- Procuradores-gerais de cinco estados liderados pelo Partido Democrata entraram com ação contra a administração de Donald Trump, após a divulgação de que congelaria recursos de programas de assistência social.
- Os estados — Califórnia, Colorado, Minnesota, Illinois e Nova York — alegam abuso de poder e inconstitucionalidade ao congelar bilhões de dólares já aprovados pelo Congresso.
- O bloqueio afeta três programas federais: Fundo de Cuidado Infantil e Desenvolvimento (Child Care and Development Fund), Assistência Temporária a Famílias Carentes (Temporary Assistance for Needy Families) e o Subvenção de Serviços Sociais (Social Services Block Grant).
- Letitia James, da Nova York, afirma que a medida força famílias vulneráveis a enfrentar impactos adicionais, e pede que o tribunal ordene a liberação dos recursos.
- A administração informou, por meio de cartas, que havia “razões para acreditar” que alguns benefícios estavam sendo destinados a pessoas indocumentadas, solicitando dados detalhados dos beneficiários; Minnesota citou controvérsias locais envolvendo fraudes em centros de cuidado infantil.
Os procuradores-gerais de cinco estados liderados pelo governo Democrata entraram com uma ação contra a administração de Donald Trump após ela anunciar a retenção de recursos destinados a programas de assistência social. A queixa, apresentada na Justiça federal, argumenta que a suspensão é inconstitucional.
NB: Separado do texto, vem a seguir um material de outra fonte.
(** * schema-utils-js: extension injection, validation and the parse pipeline

    A shallow embedding of [src/validate-open-rpc-document.ts], a file that
    holds three modules one after the other: [validate-open-rpc-document.ts]
    with [applyExtensionsToMetaSchema] and [cleanMetaSchemaForValidation]
    (lines 1-95), an earlier version of the same module that applies no
    extensions (lines 95-163), and [parse-open-rpc-document.ts] (lines
    164-257).

    - Part 1 models the JavaScript values the code handles (JSON data) and the
      handful of language operations it uses on them: property read,
      property assignment, [delete], [Array.prototype.push] and
      [Array.prototype.forEach].
    - Part 2 embeds [applyExtensionsToMetaSchema],
      [cleanMetaSchemaForValidation], [validateOpenRPCDocument] and
      [parseOpenRPCDocument].  The working meta-schema is a local object of the
      call: its in-place updates are written as functional updates of the
      value bound to the local name.
    - Module [Earlier] embeds [validateOpenRPCDocument] as the earlier version
      of the module has it, with what it prints.
    - Part 3 (module [Store]) embeds the validation path a second time over an
      explicit object store, with locations and aliasing, for the statements
      about what a call may write to.

    The collaborators (Ajv, [JSON], [is-url], [fs-extra],
    [json-schema-ref-parser], [./get-open-rpc-document]) are parameters. *)

From Stdlib Require Import Strings.String Strings.Ascii Lists.List Arith.PeanoNat Lia Bool.Bool.
From stdpp Require Import base option list strings.
Import ListNotations.
Local Open Scope string_scope.
Local Open Scope list_scope.

(* ===================================================================== *)
(** * Part 1: values *)
(* ===================================================================== *)

(** JSON data as JavaScript sees it.  An object is the list of its own
    properties in insertion order (the order [JSON.stringify] and the
    validation engine observe).  A number is carried by the text that
    [Number.prototype.toString] gives it: the code under study never does
    arithmetic, it only uses values as property keys and inside messages.
    [JUndef] is [undefined], the value of an absent property. *)
#[warnings="-register-all"]
Inductive json : Type :=
| JUndef
| JNull
| JBool (b : bool)
| JNum (repr : string)
| JStr (s : string)
| JArr (es : list json)
| JObj (fs : list (string * json)).

(** ** Own properties of an object *)

Section Props.
Context {V : Type}.

Fixpoint obj_get (k : string) (fs : list (string * V)) : option V :=
  match fs with
  | [] => None
  | (k', v) :: fs' => if String.eqb k k' then Some v else obj_get k fs'
  end.

(** The property [k] is rebound to [v] where it stands; nothing is added
    when [k] is not a property. *)
Fixpoint obj_replace (k : string) (v : V) (fs : list (string * V)) : list (string * V) :=
  match fs with
  | [] => []
  | (k', v') :: fs' =>
      if String.eqb k k' then (k', v) :: fs' else (k', v') :: obj_replace k v fs'
  end.

(** [o[k] = v]: an existing property keeps its place, a new one goes last. *)
Fixpoint obj_set (k : string) (v : V) (fs : list (string * V)) : list (string * V) :=
  match fs with
  | [] => [(k, v)]
  | (k', v') :: fs' =>
      if String.eqb k k' then (k', v) :: fs' else (k', v') :: obj_set k v fs'
  end.

(** [delete o[k]]. *)
Fixpoint obj_delete (k : string) (fs : list (string * V)) : list (string * V) :=
  match fs with
  | [] => []
  | (k', v') :: fs' =>
      if String.eqb k k' then obj_delete k fs' else (k', v') :: obj_delete k fs'
  end.
End Props.

(** ** ToString, as used for computed property keys and template literals *)

Fixpoint to_string (v : json) : string :=
  match v with
  | JUndef => "undefined"
  | JNull => "null"
  | JBool true => "true"
  | JBool false => "false"
  | JNum repr => repr
  | JStr s => s
  | JObj _ => "[object Object]"
  | JArr es =>
      (* Array.prototype.join(","): null and undefined elements print empty *)
      (fix join (l : list json) : string :=
         match l with
         | [] => EmptyString
         | x :: l' =>
             let item := match x with JUndef | JNull => EmptyString | _ => to_string x end in
             match l' with
             | [] => item
             | _ :: _ => item +:+ "," +:+ join l'
             end
         end) es
  end.

(** ** Errors and outcomes *)

(** One reported violation, Ajv's [ErrorObject]. *)
Record ErrorObject : Type := {
  keyword : string;
  dataPath : string;      (* instance path *)
  schemaPath : string;
  params : json;
  err_message : string
}.

(** [class OpenRPCDocumentValidationError implements Error]: the two public
    fields of an instance. *)
Record OpenRPCDocumentValidationError : Type := {
  name : string;
  message : string
}.

(** What a [throw] (or a rejected promise) carries. *)
Inductive thrown : Type :=
| TypeError                                  (* raised by the runtime *)
| Error (message : string)                   (* new Error(message) *)
| ValidationError (e : OpenRPCDocumentValidationError)
| DereferencingError (message : string)      (* OpenRPCDocumentDereferencingError *)
| Rejection (message : string).              (* an error of a collaborator *)

(** A step either completes, throws, or leaves the fragment of JavaScript
    modelled here ([Unmodelled]: a key that resolves through a prototype, a
    named property on an array or on a primitive).  Nothing is stated about
    runs that end in [Unmodelled]. *)
Inductive outcome (A : Type) : Type :=
| Ok (a : A)
| Throw (e : thrown)
| Unmodelled.
Arguments Ok {A} a.
Arguments Throw {A} e.
Arguments Unmodelled {A}.

Definition bind {A B : Type} (m : outcome A) (f : A -> outcome B) : outcome B :=
  match m with
  | Ok a => f a
  | Throw e => Throw e
  | Unmodelled => Unmodelled
  end.

Declare Scope js_scope.
Delimit Scope js_scope with js.
Notation "'let*' x ':=' m 'in' k" := (bind m (fun x => k))
  (at level 10, x name, m at level 100, k at level 200) : js_scope.
Local Open Scope js_scope.

(** ** Language operations *)

Definition is_undefined (v : json) : bool :=
  match v with JUndef => true | _ => false end.

(** [v === true] *)
Definition strict_eq_true (v : json) : bool :=
  match v with JBool true => true | _ => false end.

(** The members every object inherits from [Object.prototype]. *)
Definition Object_prototype_member (k : string) : bool :=
  existsb (String.eqb k)
    [ "constructor"; "__proto__"; "hasOwnProperty"; "isPrototypeOf";
      "propertyIsEnumerable"; "toLocaleString"; "toString"; "valueOf";
      "__defineGetter__"; "__defineSetter__"; "__lookupGetter__"; "__lookupSetter__" ].

(** [v.k] for a key [k] written in the source.  The source's literal keys
    ("x-extensions", "name", "schema", "restricted", "required",
    "definitions", "properties", "JSONSchema", "$id", "$schema") are neither
    indices nor members of any prototype, so on an array or a primitive the
    read gives [undefined]. *)
Definition get_field (v : json) (k : string) : outcome json :=
  match v with
  | JUndef | JNull => Throw TypeError
  | JObj fs => Ok (default JUndef (obj_get k fs))
  | _ => Ok JUndef
  end.

(** [v[k]] for a key computed at run time. *)
Definition get_computed (v : json) (k : string) : outcome json :=
  match v with
  | JUndef | JNull => Throw TypeError
  | JObj fs =>
      if Object_prototype_member k then Unmodelled
      else Ok (default JUndef (obj_get k fs))
  | _ => Unmodelled
  end.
A ação envolve California, Colorado, Minnesota, Illinois e Nova York. O processo pede que o tribunal ordene a liberação imediata dos recursos bloqueados, que já haviam sido aprovados pelo Congresso. A liderança fica a cargo da procuradora-geral de Nova York, Letitia James.
Os recursos visados somam cerca de 10 bilhões de dólares e beneficiam três programas federais. Dois deles focam em reduzir a pobreza entre famílias com crianças, incluindo subsídios para cuidado infantil e auxílio financeiro.
Segundo o governo, a medida foi anunciada pela primeira vez no início desta semana. A acusação sustenta que o Departamento de Saúde e Serviços Humanos extrapolou sua autoridade ao congelar verbas aprovadas pelo poder Legislativo.
Entre as receitas de carta enviadas às autoridades dos estados, o Gabinete de Administração para Crianças e Famílias indicou ter motivos para acreditar que benefícios foram direcionados a pessoas ilegais, sem oferecer detalhes adicionais. Os pedidos incluem dados abrangentes sobre os beneficiários.
O anúncio de congelamento ocorreu após reportagens e alegações sobre fraude em centros de cuidado infantil, levantadas por um criador de conteúdo conservador. Minnesota informou que está tomando medidas para evitar novas fraudes, defendendo a repressão de irregularidades.